(* ===== verification/PumpLoop.v ===== *)
(** * The send loop of the data pump ([run_data_pump] of [core/src/api/session.rs])

    The turns of the [select!] of the pump, one constructor of [Wake] per arm, over the
    parts modelled before: the deferred queue and the commands (SendQueue.v), the drain
    pass (SendLoop.v), keep-alive, cover traffic and the liveness verdict (Liveness.v).
    Then the two ways a session leaves: the local close, which pushes what is queued and
    announces the end, and the close of the peer, behind which the loop drains for a
    bounded time.  The clock, what the transport takes and what the channels hold when
    they are looked at are arguments. *)

From Stdlib Require Import ZArith Lia.
From stdpp Require Import base numbers option gmap list sets relations sorting.
From S2P Require Import Bbr Pacer.
From S2P Require Import Prelude Errors Replay Wire Sack Rto StreamSend StreamRecv Arq Stream Path.
From S2P Require Import Crypto Shaping Cid Datagram Session Coalesce Mux Pump StreamTable SendLoop SendQueue Liveness.

Local Open Scope Z_scope.

Definition CLOSE_FRAME_COPIES : nat := 3.

Section PumpLoop.
Context `{Primitives} {ch : Mpsc}.

(** ** The end of a session on this side *)

(** The passes of [drain_streams_fully]: the answer that ended them, [None] when the
    bound did.  A pacing delay is slept, which the clock of the next pass shows. *)
Fixpoint drain_passes (n : nat) (env : nat -> nat -> Moment) (r : RecvState) (c : Congestion)
  : option DrainStop * RecvState * Congestion :=
  match n with
  | O => (None, r, c)
  | S n' =>
    let '(stop, r1, c1) := drain_streams_priority_ordered (env 0%nat) r c in
    match stop with
    | Drained | CongestionLimited | FlowControlled | TransportRefused => (Some stop, r1, c1)
    | SegmentBudget | Paced _ => drain_passes n' (λ k, env (S k)) r1 c1
    end
  end.

Definition drain_streams_fully (env : nat -> nat -> Moment) (r : RecvState) (c : Congestion)
  : option DrainStop * RecvState * Congestion :=
  drain_passes DRAIN_MAX_PASSES_ON_CLOSE env r c.

(** The copies of the close frame, until one does not go out. *)
Fixpoint close_copies (n : nat) (accepts : nat -> bool) (r : RecvState) : RecvState :=
  match n with
  | O => r
  | S n' =>
    let '(frame, s) := send_control_close (rs_session r) in
    let r1 := set_rs_session r s in
    match frame with
    | Some buf => if accepts 0%nat then close_copies n' (λ k, accepts (S k)) (add_effect r1 (SendBytes buf)) else r1
    | None => r1
    end
  end.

**Task directions**. Start at the first line of the material. Reproduce every line exactly, ending with the line that holds "Local Open Scope Z_scope.".

**Written reply**.
(* ===== verification/PumpLoop.v ===== *)
(** * The send loop of the data pump ([run_data_pump] of [core/src/api/session.rs])

    The turns of the [select!] of the pump, one constructor of [Wake] per arm, over the
    parts modelled before: the deferred queue and the commands (SendQueue.v), the drain
    pass (SendLoop.v), keep-alive, cover traffic and the liveness verdict (Liveness.v).
    Then the two ways a session leaves: the local close, which pushes what is queued and
    announces the end, and the close of the peer, behind which the loop drains for a
    bounded time.  The clock, what the transport takes and what the channels hold when
    they are looked at are arguments. *)

From Stdlib Require Import ZArith Lia.
From stdpp Require Import base numbers option gmap list sets relations sorting.
From S2P Require Import Bbr Pacer.
From S2P Require Import Prelude Errors Replay Wire Sack Rto StreamSend StreamRecv Arq Stream Path.
From S2P Require Import Crypto Shaping Cid Datagram Session Coalesce Mux Pump StreamTable SendLoop SendQueue Liveness.

Local Open Scope Z_scope.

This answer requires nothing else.